Task goal: Where the records below reach the line containing "- intros Hk.", start transcribing, and end with the line containing "its channel still holds. *)", exactly and with nothing else added.

====== Records for processing

Lemma main_Inv w sched tr b :
  boot w = (tr, inr b) →
  Inv w (ListenOn (config b)) (mainSteps sched) (main w sched).
Proof.
  intros H. rewrite (main_booted _ _ _ _ H).
  apply (run_Inv w _ sched 0), atLoopStart_Inv.
  pose proof (boot_quiet w) as [Hq _]. by rewrite H in Hq.
Qed.

Lemma main_CInv w sched : CInv (main w sched).
Proof.
  pose proof (boot_quiet w) as (_ & Hc & He).
  unfold main. destruct (boot w) as [tr [[code|msg]|b]]; simpl in *.
  - by unfold CInv.
  - unfold CInv; simpl. rewrite cancelCalls_app, effectiveCancels_app, Hc, He.
    split; [unfold cancelCalls; simpl; lia | done].
  - apply run_CInv. by unfold CInv.
Qed.

End Main.

(** Two processes that satisfy the loop invariant after the same number
    of main steps have made the same listener-start attempts. *)
Lemma noReadyBelow_Ready w listenOn n j u err :
  noReadyBelow w listenOn n → j < n → listenOn !! j = Some u →
  grpcutils_ListenAndServe w j u = Ready err → False.
Proof. intros Hno Hj Hu Hr. specialize (Hno j u Hj Hu). by rewrite Hr in Hno. Qed.


(** ** More counting on traces *)

Lemma errorLogs_app tr1 tr2 : errorLogs (tr1 ++ tr2) = errorLogs tr1 + errorLogs tr2.
Proof. unfold errorLogs. by rewrite List.filter_app, length_app. Qed.

Lemma completedLogs_app tr1 tr2 :
  completedLogs (tr1 ++ tr2) = completedLogs tr1 + completedLogs tr2.
Proof. unfold completedLogs. by rewrite List.filter_app, length_app. Qed.

Lemma firedCount_app gs1 gs2 : firedCount (gs1 ++ gs2) = firedCount gs1 + firedCount gs2.
Proof. unfold firedCount. by rewrite List.filter_app, length_app. Qed.

Lemma cancelledCount_app gs1 gs2 :
  cancelledCount (gs1 ++ gs2) = cancelledCount gs1 + cancelledCount gs2.
Proof. unfold cancelledCount. by rewrite List.filter_app, length_app. Qed.

Lemma errorLogs_nil : errorLogs [] = 0.
Proof. reflexivity. Qed.

Lemma errorLogs_cons e tr :
  errorLogs (e :: tr) = (if isLogError e then 1 else 0) + errorLogs tr.
Proof. unfold errorLogs. simpl. by destruct (isLogError e). Qed.

Lemma cancelCalls_nil : cancelCalls [] = 0.
Proof. reflexivity. Qed.

Lemma cancelCalls_cons e tr :
  cancelCalls (e :: tr) = (if isCancel e then 1 else 0) + cancelCalls tr.
Proof. unfold cancelCalls. simpl. by destruct (isCancel e). Qed.

Lemma firedCount_none gs :
  (∀ k g, gs !! k = Some g → fired g = false) → firedCount gs = 0.
Proof.
  induction gs as [|h gs IH]; intros H; [done|].
  unfold firedCount in *. simpl. rewrite (H 0 h eq_refl).
  apply IH. intros k g Hk. by apply (H (S k)).
Qed.




Lemma firedCount_nil : firedCount [] = 0.
Proof. reflexivity. Qed.

Lemma firedCount_cons g gs :
  firedCount (g :: gs) = (if fired g then 1 else 0) + firedCount gs.
Proof. unfold firedCount. simpl. by destruct (fired g). Qed.

Lemma cancelledCount_nil : cancelledCount [] = 0.
Proof. reflexivity. Qed.

Lemma cancelledCount_cons g gs :
  cancelledCount (g :: gs) = (if cancelled g then 1 else 0) + cancelledCount gs.
Proof. unfold cancelledCount. simpl. by destruct (cancelled g). Qed.


(** Replacing one goroutine's state changes a count by that goroutine's
    share. *)
Lemma count_insert (f : Watcher → bool) gs k g g' :
  gs !! k = Some g →
  length (List.filter f (<[k := g']> gs)) + (if f g then 1 else 0) =
  length (List.filter f gs) + (if f g' then 1 else 0).
Proof.
  revert k. induction gs as [|h gs IH]; intros k; [done|].
  destruct k as [|k]; simpl.
  - intros [= ->]. destruct (f g), (f g'); simpl; lia.
  - intros Hk. specialize (IH k Hk). destruct (f h); simpl; lia.
Qed.

Lemma firedCount_insert gs k g g' :
  gs !! k = Some g →
  firedCount (<[k := g']> gs) + (if fired g then 1 else 0) =
  firedCount gs + (if fired g' then 1 else 0).
Proof. apply count_insert. Qed.

Lemma cancelledCount_insert gs k g g' :
  gs !! k = Some g →
  cancelledCount (<[k := g']> gs) + (if cancelled g then 1 else 0) =
  cancelledCount gs + (if cancelled g' then 1 else 0).
Proof. apply count_insert. Qed.

(** ** What each step keeps *)

(** Opens a goal about [step w listenOn p c] into one goal per way the
    step can go. *)
Ltac step_cases p c :=
  unfold step;
  let Hh := fresh "Hh" in
  destruct (halted p) eqn:Hh;
  [ | destruct c as [|?k|];
      [ unfold mainStep;
        let Hpc := fresh "Hpc" in
        destruct (pc p) as [|?i| |] eqn:Hpc;
        [ | let Hu := fresh "Hu" in
            destruct (_ !! _) as [?u|] eqn:Hu;
            [ let Hch := fresh "Hch" in
              destruct (grpcutils_ListenAndServe _ _ _) as [?err|?err|] eqn:Hch | ]
          | let Hc := fresh "Hc" in destruct (ctx p) eqn:Hc
          | ]
      | unfold watcherStep;
        let Hg := fresh "Hg" in
        destruct (goroutines p !! _) as [[[?err|?err|] [] []]|] eqn:Hg
      | unfold signalStep ] ];
  simpl.

Section Steps.
Variable w : World.
Variable listenOn : list URL.

(** A step only adds to the trace. *)
Lemma step_trace_extends p c : ∃ d, trace (step w listenOn p c) = trace p ++ d.
Proof.
  step_cases p c; try (by exists []; rewrite app_nil_r);
    try (by eexists); try (rewrite <- app_assoc; by eexists).
Qed.

Lemma run_trace_extends sched p : ∃ d, trace (run w listenOn sched p) = trace p ++ d.
Proof.
  revert p. induction sched as [|c sched IH]; intros p.
  - exists []. simpl. by rewrite app_nil_r.
  - simpl. destruct (IH (step w listenOn p c)) as [d2 ->].
    destruct (step_trace_extends p c) as [d1 ->].
    exists (d1 ++ d2). by rewrite app_assoc.
Qed.

(** A goroutine moves on: the others are untouched, and what is said of
    its channel still holds. *)
Lemma GInv_insert p k g g' q :
  GInv w listenOn p →
  goroutines p !! k = Some g →
  pc q = pc p → goroutines q = <[k := g']> (goroutines p) →
  errCh g' = errCh g →
  (fired g' = true → ∃ err, errCh g' = Later err) →
  GInv w listenOn q.
Proof.
  intros (Hboot & Hle & Hlen & Hgs) Hg Hpc Hq Hch Hf.
  unfold GInv. rewrite Hpc, Hq. split_and!; [done | done | by rewrite length_insert |].
  intros j h Hj. destruct (decide (j = k)) as [->|Hne].
  - destruct (Hgs k _ Hg) as (u & Hu & Hgch & Hr & _).
    rewrite list_lookup_insert_eq in Hj by (by eapply lookup_lt_Some).
    injection Hj as <-. exists u. rewrite Hch. by split_and!; [| | |rewrite <- Hch].
  - rewrite list_lookup_insert_ne in Hj by done. by apply Hgs.
Qed.

Lemma step_GInv p c : GInv w listenOn p → GInv w listenOn (step w listenOn p c).
Proof.
  intros HG. pose proof HG as (Hboot & Hle & Hlen & Hgs).
  step_cases p c; try done;
    try (by eapply GInv_insert; [exact HG | exact Hg | done | done | done | simpl; eauto]);
    try (by exfalso; destruct (Hgs _ _ Hg) as (? & _ & _ & _ & Hfl);
         destruct (Hfl eq_refl) as [? ?]);
    unfold GInv; simpl; rewrite ?Hpc in *; simpl in *;
    try (by split_and!).
  - (* a listener polled without error: one more goroutine *)
    apply lookup_lt_Some in Hu as Hlt.
    split_and!; [done | lia | rewrite length_app; simpl; lia |].
    intros k g Hk. apply lookup_app_Some in Hk as [Hk | [Hge Hk]]; [by apply Hgs|].
    rewrite Hlen in Hk, Hge.
    destruct (k - i) as [|n] eqn:E; [|done]. injection Hk as <-.
    assert (k = i) as -> by lia. exists u. simpl. rewrite Hch. by split_and!.
  - apply lookup_lt_Some in Hu as Hlt.
    split_and!; [done | lia | rewrite length_app; simpl; lia |].
    intros k g Hk. apply lookup_app_Some in Hk as [Hk | [Hge Hk]]; [by apply Hgs|].
    rewrite Hlen in Hk, Hge.
    destruct (k - i) as [|n] eqn:E; [|done]. injection Hk as <-.
    assert (k = i) as -> by lia. exists u. simpl. rewrite Hch. by split_and!.
  - (* the loop test fails: [i] is the length *)
    apply lookup_ge_None in Hu. split_and!; [done | lia | lia | done].
Qed.

Lemma run_GInv sched p : GInv w listenOn p → GInv w listenOn (run w listenOn sched p).
Proof.
  revert p. induction sched as [|c sched IH]; intros p H; [done|].
  simpl. by apply IH, step_GInv.
Qed.

Lemma step_SInv p c : SInv p → SInv (step w listenOn p c).
Proof.
  unfold SInv. intros H.
  step_cases p c; rewrite ?completedLogs_app, ?Hpc in *; simpl;
    unfold completedLogs in *; simpl; lia.
Qed.

Lemma run_SInv sched p : SInv p → SInv (run w listenOn sched p).
Proof.
  revert p. induction sched as [|c sched IH]; intros p H; [done|].
  simpl. by apply IH, step_SInv.
Qed.

Lemma cancel_cancels c : (cancel c).1 = ShuttingDown.
Proof. by destruct c. Qed.

Lemma step_EInv p c : EInv p → EInv (step w listenOn p c).
Proof.
  intros (Hcount & Hcalls & Hdone).
  step_cases p c; try done; unfold EInv; simpl;
    rewrite ?errorLogs_app, ?cancelCalls_app, ?firedCount_app, ?cancelledCount_app,
      ?errorLogs_cons, ?cancelCalls_cons, ?firedCount_cons, ?cancelledCount_cons,
      ?errorLogs_nil, ?cancelCalls_nil, ?firedCount_nil, ?cancelledCount_nil,
      ?cancel_cancels; simpl.
  all: try match goal with
       | |- context [<[_ := ?g']> _] =>
           pose proof (firedCount_insert _ _ _ g' Hg) as Hfi;
           pose proof (cancelledCount_insert _ _ _ g' Hg) as Hci;
           simpl in Hfi, Hci
       end.
  all: split_and!; [lia | lia | ].
  all: intros j h Hj Hcd.
  all: try (apply lookup_app_Some in Hj as [Hj|[_ Hj]];
            [ by apply (Hdone j h)
            | apply list_lookup_singleton_Some in Hj as [_ <-]; discriminate ]).
  all: try (destruct (decide (j = k)) as [->|Hne];
            [ rewrite list_lookup_insert_eq in Hj
                by (by eapply lookup_lt_Some);
              injection Hj as <-; simpl in *; first [discriminate | done]
            | rewrite list_lookup_insert_ne in Hj by done;
              destruct (Hdone j h Hj Hcd) as [? ?]; split; congruence ]).
  all: destruct (Hdone j h Hj Hcd) as [? ?]; split; congruence.
Qed.

Lemma run_EInv sched p : EInv p → EInv (run w listenOn sched p).
Proof.
  revert p. induction sched as [|c sched IH]; intros p H; [done|].
  simpl. by apply IH, step_EInv.
Qed.


End Steps.

Section MoreSteps.
Variable w : World.
Variable listenOn : list URL.

(** Without a signal, over channels that never yield, nothing stops the
    process and nothing cancels its context. *)
Lemma step_QInv p c :
  (∀ i u, listenOn !! i = Some u → grpcutils_ListenAndServe w i u = Quiet) →
  c ≠ DeliverSignal →
  QInv p → QInv (step w listenOn p c).
Proof.
  intros Hquiet Hc (Hh & Hctx & Hgs).
  step_cases p c; unfold QInv; simpl; try done; try (by split_and!);
    try (by rewrite (Hquiet _ _ Hu) in Hch);
    try (by destruct (Hgs _ _ Hg) as [? ?]).
  split_and!; try done.
  intros k g Hk. apply lookup_app_Some in Hk as [Hk | [_ Hk]]; [by eapply Hgs|].
  by apply list_lookup_singleton_Some in Hk as [_ <-].
Qed.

============

Task answer:
  - intros Hk. specialize (IH k Hk). destruct (f h); simpl; lia.
Qed.

Lemma firedCount_insert gs k g g' :
  gs !! k = Some g →
  firedCount (<[k := g']> gs) + (if fired g then 1 else 0) =
  firedCount gs + (if fired g' then 1 else 0).
Proof. apply count_insert. Qed.

Lemma cancelledCount_insert gs k g g' :
  gs !! k = Some g →
  cancelledCount (<[k := g']> gs) + (if cancelled g then 1 else 0) =
  cancelledCount gs + (if cancelled g' then 1 else 0).
Proof. apply count_insert. Qed.

(** ** What each step keeps *)

(** Opens a goal about [step w listenOn p c] into one goal per way the
    step can go. *)
Ltac step_cases p c :=
  unfold step;
  let Hh := fresh "Hh" in
  destruct (halted p) eqn:Hh;
  [ | destruct c as [|?k|];
      [ unfold mainStep;
        let Hpc := fresh "Hpc" in
        destruct (pc p) as [|?i| |] eqn:Hpc;
        [ | let Hu := fresh "Hu" in
            destruct (_ !! _) as [?u|] eqn:Hu;
            [ let Hch := fresh "Hch" in
              destruct (grpcutils_ListenAndServe _ _ _) as [?err|?err|] eqn:Hch | ]
          | let Hc := fresh "Hc" in destruct (ctx p) eqn:Hc
          | ]
      | unfold watcherStep;
        let Hg := fresh "Hg" in
        destruct (goroutines p !! _) as [[[?err|?err|] [] []]|] eqn:Hg
      | unfold signalStep ] ];
  simpl.

Section Steps.
Variable w : World.
Variable listenOn : list URL.

(** A step only adds to the trace. *)
Lemma step_trace_extends p c : ∃ d, trace (step w listenOn p c) = trace p ++ d.
Proof.
  step_cases p c; try (by exists []; rewrite app_nil_r);
    try (by eexists); try (rewrite <- app_assoc; by eexists).
Qed.

Lemma run_trace_extends sched p : ∃ d, trace (run w listenOn sched p) = trace p ++ d.
Proof.
  revert p. induction sched as [|c sched IH]; intros p.
  - exists []. simpl. by rewrite app_nil_r.
  - simpl. destruct (IH (step w listenOn p c)) as [d2 ->].
    destruct (step_trace_extends p c) as [d1 ->].
    exists (d1 ++ d2). by rewrite app_assoc.
Qed.

(** A goroutine moves on: the others are untouched, and what is said of
    its channel still holds. *)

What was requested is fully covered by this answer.